Linda Balgord (February 18, 1960 – March 5, 2024) was an American Broadway actress and singer, most notable for playing Norma Desmond in the 1996 United States tour of Andrew Lloyd Webber's musical Sunset Boulevard, being the last actress to portray Grizabella in the original Broadway run of Cats, and originating the role of Queen Elizabeth I in The Pirate Queen on Broadway.
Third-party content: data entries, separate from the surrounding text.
Inductive WsMessage :=
  | WsConnected (message : string)
  | WsHeartbeat (timestamp : EventTimestamp)
  | WsQuote (symbol : Symbol) (expiration : string) (strike : Z) (style : OptionStyle)
      (bid_price ask_price : option Cents) (bid_size ask_size : Z)
  | WsPrice (symbol : string) (price_cents : Cents)
  | WsConfig (enabled : bool) (spread_multiplier size_scalar directional_skew : f64)
      (ok_count total : option Z) (fully_applied : option bool)
  | WsFill (execution_id : ExecutionId) (underlying_sequence : SequenceNumber)
      (venue_ts : EventTimestamp) (liquidity : LiquidityFlag) (symbol : string)
      (instrument : Symbol) (side : Side) (quantity : Z) (price : Cents) (edge : SignedCents)
  | WsOrderbookSnapshot (channel : SubscriptionChannel) (symbol : Symbol) (sequence : Z)
      (bids asks : list PriceLevelData)
  | WsOrderbookDelta (symbol : Symbol) (sequence : Z) (changes : list PriceLevelChange)
  | WsTrade (trade_id : string) (symbol : Symbol) (price : Cents) (quantity : Z)
      (timestamp : EventTimestamp) (maker_order_id taker_order_id : VenueOrderId)
  | WsSubscribed (channel : SubscriptionChannel) (symbol : string)
  | WsUnsubscribed (channel : SubscriptionChannel) (symbol : string)
  | WsBatchSubscribed (request_id : option string) (subscriptions : list SubscriptionResult)
  | WsBatchUnsubscribed (request_id : option string) (subscriptions : list SubscriptionResult)
  | WsSubscriptionList (active : list ActiveSubscription)
  | WsRecordingState (recording : bool)
  | WsReplayComplete (report : ReplayReportResponse)
  | WsResync (channel : SubscriptionChannel) (symbol : string) (sequence : option Z)
  | WsErrorMessage (error : WsError).

(** ** The aggregate of one instrument *)

Record RestingOrder := { ro_side : BookSide; ro_price : Z; ro_remaining : Z }.

Record InstrumentState := {
  is_sequence : Z;
  is_bids : gmap Z Z;
  is_asks : gmap Z Z;
  is_orders : gmap VenueOrderId RestingOrder;
}.

Definition InstrumentState_new : InstrumentState :=
  {| is_sequence := 0; is_bids := ∅; is_asks := ∅; is_orders := ∅ |}.

Definition level (st : InstrumentState) (side : BookSide) : gmap Z Z :=
  match side with Bid => is_bids st | Ask => is_asks st end.

Definition set_level (side : BookSide) (m : gmap Z Z) (st : InstrumentState) : InstrumentState :=
  match side with
  | Bid => {| is_sequence := is_sequence st; is_bids := m; is_asks := is_asks st;
              is_orders := is_orders st |}
  | Ask => {| is_sequence := is_sequence st; is_bids := is_bids st; is_asks := m;
              is_orders := is_orders st |}
  end.
Definition set_orders (m : gmap VenueOrderId RestingOrder) (st : InstrumentState) :
    InstrumentState :=
  {| is_sequence := is_sequence st; is_bids := is_bids st; is_asks := is_asks st;
     is_orders := m |}.
Definition set_sequence (n : Z) (st : InstrumentState) : InstrumentState :=
  {| is_sequence := n; is_bids := is_bids st; is_asks := is_asks st;
     is_orders := is_orders st |}.

Definition qty_at (st : InstrumentState) (side : BookSide) (price : Z) : Z :=
  default 0 (level st side !! price).

(** A state with the levels touched so far ([&mut self], [&mut BTreeSet]). *)
Notation Touched := (InstrumentState * gset (BookSide * Z))%type (only parsing).

Definition rest_order (id : VenueOrderId) (side : BookSide) (price qty : Z) (t : Touched) :
    Touched :=
  let '(st, touched) := t in
  if qty =? 0 then (st, touched)
  else
    let st :=
      set_orders (<[id := {| ro_side := side; ro_price := price; ro_remaining := qty |}]>
                    (is_orders st)) st in
    let entry := default 0 (level st side !! price) in
    (set_level side (<[price := default (int_max u64) (checked_add u64 entry qty)]>
                       (level st side)) st,
     {[ (side, price) ]} ∪ touched).

Definition reduce_level (side : BookSide) (price amount : Z) (t : Touched) : Touched :=
  let '(st, touched) := t in
  let st :=
    match level st side !! price with
    | Some qty =>
        let qty := default 0 (checked_sub u64 qty amount) in
        if qty =? 0 then set_level side (delete price (level st side)) st
        else set_level side (<[price := qty]> (level st side)) st
    | None => st
    end in
  (st, {[ (side, price) ]} ∪ touched).

Definition reduce_order (id : VenueOrderId) (qty : Z) (t : Touched) : Touched :=
  let '(st, touched) := t in
  match is_orders st !! id with
  | None => (st, touched)
  | Some order =>
      let amount := Z.min qty (ro_remaining order) in
      let remaining := default 0 (checked_sub u64 (ro_remaining order) amount) in
      let order := {| ro_side := ro_side order; ro_price := ro_price order;
                      ro_remaining := remaining |} in
      let st := set_orders (<[id := order]> (is_orders st)) st in
      let '(st, touched) := reduce_level (ro_side order) (ro_price order) amount (st, touched) in
      if remaining =? 0 then (set_orders (delete id (is_orders st)) st, touched)
      else (st, touched)
  end.

Definition remove_order (id : VenueOrderId) (t : Touched) : Touched :=
  let '(st, touched) := t in
  match is_orders st !! id with
  | None => (st, touched)
  | Some order =>
      reduce_level (ro_side order) (ro_price order) (ro_remaining order)
        (set_orders (delete id (is_orders st)) st, touched)
  end.

Definition consume_maker_fills (fills : list Fill) (t : Touched) : Touched :=
  foldl (λ t fill, if bool_decide (fill_liquidity fill = Maker)
                   then reduce_order (fill_order_id fill) (fill_quantity fill) t else t) t fills.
She also played the role of Madame Giry in Andrew Lloyd Webber's The Phantom of the Opera, in both the restaged North American tour and on Broadway.

==Early life==
Linda Balgord was born on February 18, 1960. A native of New Lisbon, Wisconsin, and an aspiring actress since grade school, Balgord graduated from New Lisbon High School in 1978. She was a 1982 graduate of Viterbo University in La Crosse, Wisconsin, and she received a Master of Fine Arts, Acting, from the University of Wisconsin-Milwaukee.

==Career==
From 1982 to 1984, between her undergraduate graduation and beginning graduate studies, Balgord acted at the Fireside Theatre in Fort Atkinson, Wisconsin. Soon after she finished her graduate studies, Balgord went to Chicago and began acting at the Goodman Theater in Sunday in the Park With George. She moved to New York in 1990 and after five months gained the lead role in a two-year national tour of Aspects of Love. Her Broadway debut came in Passion.

Andrew Lloyd Webber personally chose Balgord to portray Norma Desmond in Sunset Boulevard.

===Awards===
Balgord received the Distinguished Young Alumna Award from Viterbo University in 1990. She received a Helen Hayes Non-Resident Acting award in 1993 and a Helen Hayes Resident Acting award in 1999. She also received a Drama Desk nomination for Outstanding featured actress in The Pirate Queen for her role as Queen Elizabeth I.

==Personal life and death==
Balgord married stage manager Andrew Fenton in July 1993. They met when both worked on the production of Aspects of Love in Toronto.

Linda Balgord died in Naples, Florida, on March 5, 2024, at the age of 64.